### DIRECTIONS
Within the data below, determine how many lines contain "match" and supply only that figure.

### AVAILABLE DATA
Lemma pingServer_effects c notify net :
  serverUrl c = Some base →
  (∀ rq, rq ∈ requests (pingServer c nativeAvailable notify net) → startsWith (rq_url rq) (base +:+ "/") = true)
  ∧ serverUrl (client (pingServer c nativeAvailable notify net)) = Some base
  ∧ expectedEnvironment (client (pingServer c nativeAvailable notify net)) = expectedEnvironment c.
Proof.
  intros Hc. unfold pingServer. rewrite Hc. destruct (usable (Some base)) as [u|] eqn:Hu; [|by split; [intros rq ?%elem_of_nil|]].
  apply usable_base in Hu as <-. destruct (transport_refuses _ _); [by split; [intros rq ?%elem_of_nil|]|].
  assert (∀ rq, rq ∈ [{| rq_url := base +:+ "/_health"; rq_method := "GET"; rq_token := headers c; rq_body := JUndefined |}] →
    startsWith (rq_url rq) (base +:+ "/") = true) as Hfirst by (intros rq ->%list_elem_of_singleton; apply startsWith_base).
  destruct (net 0%nat) as [m|r]; [done|]. destruct (ok r); simpl; [|done]. destruct (readJson r) as [e|body]; [done|].
  simpl. match goal with |- context [requireExpectedEnvironment ?c1 ?e] => destruct (requireExpectedEnvironment c1 e); [done|] end.
  match goal with |- context [verify_token ?c1 ?b ?nt ?ne ?rqs ?n] =>
    destruct (verify_token_client c1 b nt ne rqs n) as [H1 H2];
    destruct (verify_token_requests c1 b nt ne rqs n) as [H3 _] end.
  rewrite H1, H2. split; [|done]. intros rq Hrq. apply H3; [|done]. intros rq' Hrq'. split; [by apply Hfirst|].
  left. by apply list_elem_of_singleton in Hrq' as ->.
Qed.

Lemma one_request_effects {A} c net rq (k : Response → nat * (api_error + A)) :
  requests (one_request c nativeAvailable net rq k) ⊆ [rq] ∧ client (one_request c nativeAvailable net rq k) = c.
Proof.
  unfold one_request. destruct (transport_refuses _ _); [split; [apply list_subseteq_nil|done]|].
  destruct (net 0%nat); [done|]. by destruct (k r).
Qed.

Lemma ping_keeps : keeps on_target (ping env nativeAvailable).
Proof. apply call_keeps. intros c net Hc. by apply pingServer_effects. Qed.

Lemma one_request_keeps {A} rq (k : ApiClient.t → Response → nat * (api_error + A)) :
  (∀ c, startsWith (rq_url (rq c)) (base +:+ "/") = true) →
  keeps on_target (call env 1 (λ c net, one_request c nativeAvailable net (rq c) (k c))).
Proof.
  intros Hrq. apply call_keeps. intros c net Hc. destruct (one_request_effects c net (rq c) (k c)) as [Hr ->].
  split; [|done]. intros r Hin. apply Hr in Hin. apply list_elem_of_singleton in Hin as ->. apply Hrq.
Qed.

Lemma log_keeps level event message data : keeps on_target (logClientEvent nativeAvailable level event message data).
Proof.
  intros w (Ht & Hp & Hs). unfold logClientEvent. rewrite Ht. destruct (usable (Some base)) as [u|] eqn:Hu; [|done].
  apply usable_base in Hu as <-. destruct (transport_refuses _ _); [done|]. split; [done|]. split; [done|].
  pose proof (since_traffic w (api w) [post (base +:+ "/client_log") (headers (api w))
    (JObj [("session", JStr "ios"); ("level", JStr level); ("event", JStr event); ("message", JStr message);
           ("data", JObj data); ("client", JStr "expo-ios")])] 0 Hp Hs) as H.
  destruct H as [H1 H2 H3 H4]; [intros rq ->%list_elem_of_singleton; apply startsWith_base|done|].
  split; try done. simpl in H2. simpl. lia.
Qed.

Lemma forget_since : keeps since forget_connection.
Proof. intros w [H1 H2 H3 H4]. by split. Qed.

Lemma on_target_since w : on_target w → since w.
Proof. by intros (_ & _ & ?). Qed.

(** ** The parts of an attempt *)

Lemma identity_aside : aside (getDeviceIdentity env).
Proof.
  assert (∀ A B (m : M A) (f : A → M B), aside m → (∀ a, aside (f a)) → aside (m ≫= f)) as Hbind.
  { intros A B m f Hm Hf w. unfold mbind, M_bind. specialize (Hm w). destruct (m w) as [w1 [e|a]]; [done|].
    destruct Hm as (H1 & H2 & H3 & H4 & H5), (Hf a w1) as (G1 & G2 & G3 & G4 & G5). simpl in *.
    split_and!; try congruence. lia. }
  assert (∀ A (m : M A) h, aside m → (∀ e, aside (h e)) → aside (try_catch m h)) as Hcatch.
  { intros A m h Hm Hh w. unfold try_catch. specialize (Hm w). destruct (m w) as [w1 [e|a]]; [|done].
    destruct Hm as (H1 & H2 & H3 & H4 & H5), (Hh e w1) as (G1 & G2 & G3 & G4 & G5). simpl in *.
    split_and!; try congruence. lia. }
  assert (∀ A (a : A), aside (mret a)) as Hret by (intros A a w; split_and!; simpl; first [done|lia]).
  assert (∀ A (f : world → A) g, (∀ w, same_target w (g w)) → aside (stored env f g)) as Hst by (intros; by apply aside_stored).
  assert (∀ w, same_target w w) as Hrefl by (intros w; split_and!; first [done|lia]).
  unfold getDeviceIdentity, migrate_identity.
  repeat first [ apply Hret | apply Hbind; intros | apply Hcatch; intros | apply aside_random
    | apply Hst; intros; first [apply Hrefl|split_and!; simpl; first [done|lia]]
    | match goal with |- aside (match ?x with _ => _ end) => destruct x end ].
Qed.

End traffic.

Lemma strip_slash_path u path : startsWith (u +:+ "/" +:+ path) (strip_slash u +:+ "/") = true.
Proof.
  induction u as [|c u IH]; [apply (startsWith_app path "/")|].
  change (strip_slash (String c u)) with
    (match u with EmptyString => if bool_decide (c = Ascii.ascii_of_nat 47) then EmptyString else String c EmptyString
     | _ => String c (strip_slash u) end).
  destruct u as [|c' u].
  - case_bool_decide as Hc; [subst c; apply (startsWith_app ("/" +:+ path) "/")|]. simpl. by rewrite !bool_decide_eq_true_2.
  - simpl in *. rewrite bool_decide_eq_true_2 by done. exact IH.
Qed.

Section target.
Context (env : environment) (nativeAvailable : bool) (w0 : world) (u : string) (pn : option (string * string)).
Notation on_target := (on_target w0 (strip_slash u) pn).
Notation since := (since w0 (strip_slash u) pn).

Lemma keeps_aside {A} (m : M A) : aside m → keeps on_target m.
Proof. intros Hm. by apply aside_keeps. Qed.
Lemma keeps_aside_since {A} (m : M A) : aside m → keeps since m.
Proof. intros Hm. by apply aside_keeps. Qed.

Lemma requestPairing_keeps identity : keeps on_target (requestPairing env nativeAvailable u identity).
Proof.
  apply (one_request_keeps env nativeAvailable w0 (strip_slash u) pn
    (λ c, post (u +:+ "/pair/request") (headers c)
       (JObj [("deviceId", JStr (deviceId identity)); ("deviceName", JStr "iPhone"); ("credential", JStr (credential identity))]))
    (λ c r, (0%nat, readPairingStatus c r))).
  intros c. apply (strip_slash_path u "pair/request").
Qed.

Lemma pairingStatus_keeps identity : keeps on_target (pairingStatus env nativeAvailable u identity).
Proof.
  apply (one_request_keeps env nativeAvailable w0 (strip_slash u) pn
    (λ c, post (u +:+ "/pair/status") None (JObj [("deviceId", JStr (deviceId identity)); ("credential", JStr (credential identity))]))
    (λ c r, (0%nat, readPairingStatus c r))).
  intros c. apply (strip_slash_path u "pair/status").
Qed.

Lemma poll_keeps n identity : ∀ status, keeps on_target (poll_approval env nativeAvailable n u identity status).
Proof.
  induction n as [|n IH]; intros status; simpl; [apply keeps_ret|]. case_bool_decide; [|apply keeps_ret].
  apply keeps_bind; [apply pairingStatus_keeps|done].
Qed.

Lemma await_keeps identity onPending : aside onPending → keeps on_target (awaitPairingApproval env nativeAvailable u identity onPending).
Proof.
  intros Hp. apply keeps_bind; [apply requestPairing_keeps|]. intros status. case_bool_decide; [|apply keeps_ret].
  apply keeps_bind; [by apply keeps_aside|]. intros _. apply poll_keeps.
Qed.

Lemma setConfig_keeps token : keeps on_target (setConfig u token).
Proof. intros w (H1 & H2 & [S1 S2 S3 S4]). split; [done|]. split; [done|]. by split. Qed.

Lemma activation_keeps n : keeps on_target (try_activation env nativeAvailable n).
Proof.
  induction n as [|n IH]; simpl; [apply keeps_ret|]. apply keeps_bind; [apply ping_keeps|].
  intros []; [apply keeps_ret|done].
Qed.

Lemma activate_keeps c : keeps on_target (activatePairingCredential env nativeAvailable u c).
Proof. apply keeps_bind; [apply setConfig_keeps|]. intros _. apply activation_keeps. Qed.

(** How an attempt that has reached the network concludes. *)
Definition forgotten (w : world) : Prop :=
  serverUrl (api w) = Some "" ∧ token (api w) = Some "" ∧ pin w = None ∧ isServerConnected (controller w) = false.

Definition concluded (w : world) (r : string + bool) : Prop :=
  since w ∧ match r with
            | inr true => on_target w ∧ isServerConnected (controller w) = true
            | inr false => forgotten w
            | inl _ => True
            end.

Definition concludes (m : M bool) : Prop := ∀ w, on_target w → concluded (m w).1 (m w).2.

Lemma concludes_bind {A} (m : M A) (f : A → M bool) : keeps on_target m → (∀ a, concludes (f a)) → concludes (m ≫= f).
Proof.
  intros Hm Hf w Hw. unfold mbind, M_bind. specialize (Hm w Hw).
  destruct (m w) as [w1 [e|a]]; [split; [by eapply on_target_since|done]|]. by apply Hf.
Qed.

Lemma forget_concludes silent title message :
  concludes (forget_connection;; when (negb silent) (showAlertOnce env title message);; mret false).
Proof.
  intros w Hw. cbn -[showAlertOnce]. pose proof (forget_since w0 (strip_slash u) pn w (on_target_since _ _ _ _ Hw)) as Hs.
  set (w1 := (forget_connection w).1) in *. assert (forgotten w1) as Hf by done.
  change (concluded ((when (negb silent) (showAlertOnce env title message);; mret false : M bool) w1).1
    ((when (negb silent) (showAlertOnce env title message);; mret false : M bool) w1).2).
  clearbody w1. destruct silent; [by split|]. unfold mbind, M_bind, when. cbn [negb].
  pose proof (aside_alert env title message w1) as Hal.
  assert (controller (showAlertOnce env title message w1).1 = controller w1) as Hc
    by (unfold showAlertOnce; by destruct (gate_open env w1)).
  assert ((showAlertOnce env title message w1).2 = inr ()) as Hr by (unfold showAlertOnce; by destruct (gate_open env w1)).
  destruct (showAlertOnce env title message w1) as [w2 r2]. simpl in *. subst r2. split; [by apply (since_same _ _ _ w1)|].
  destruct Hal as (Ha & Hp & _). unfold forgotten. simpl. by rewrite Ha, Hp, Hc.
Qed.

### EXERCISE OUTPUT
5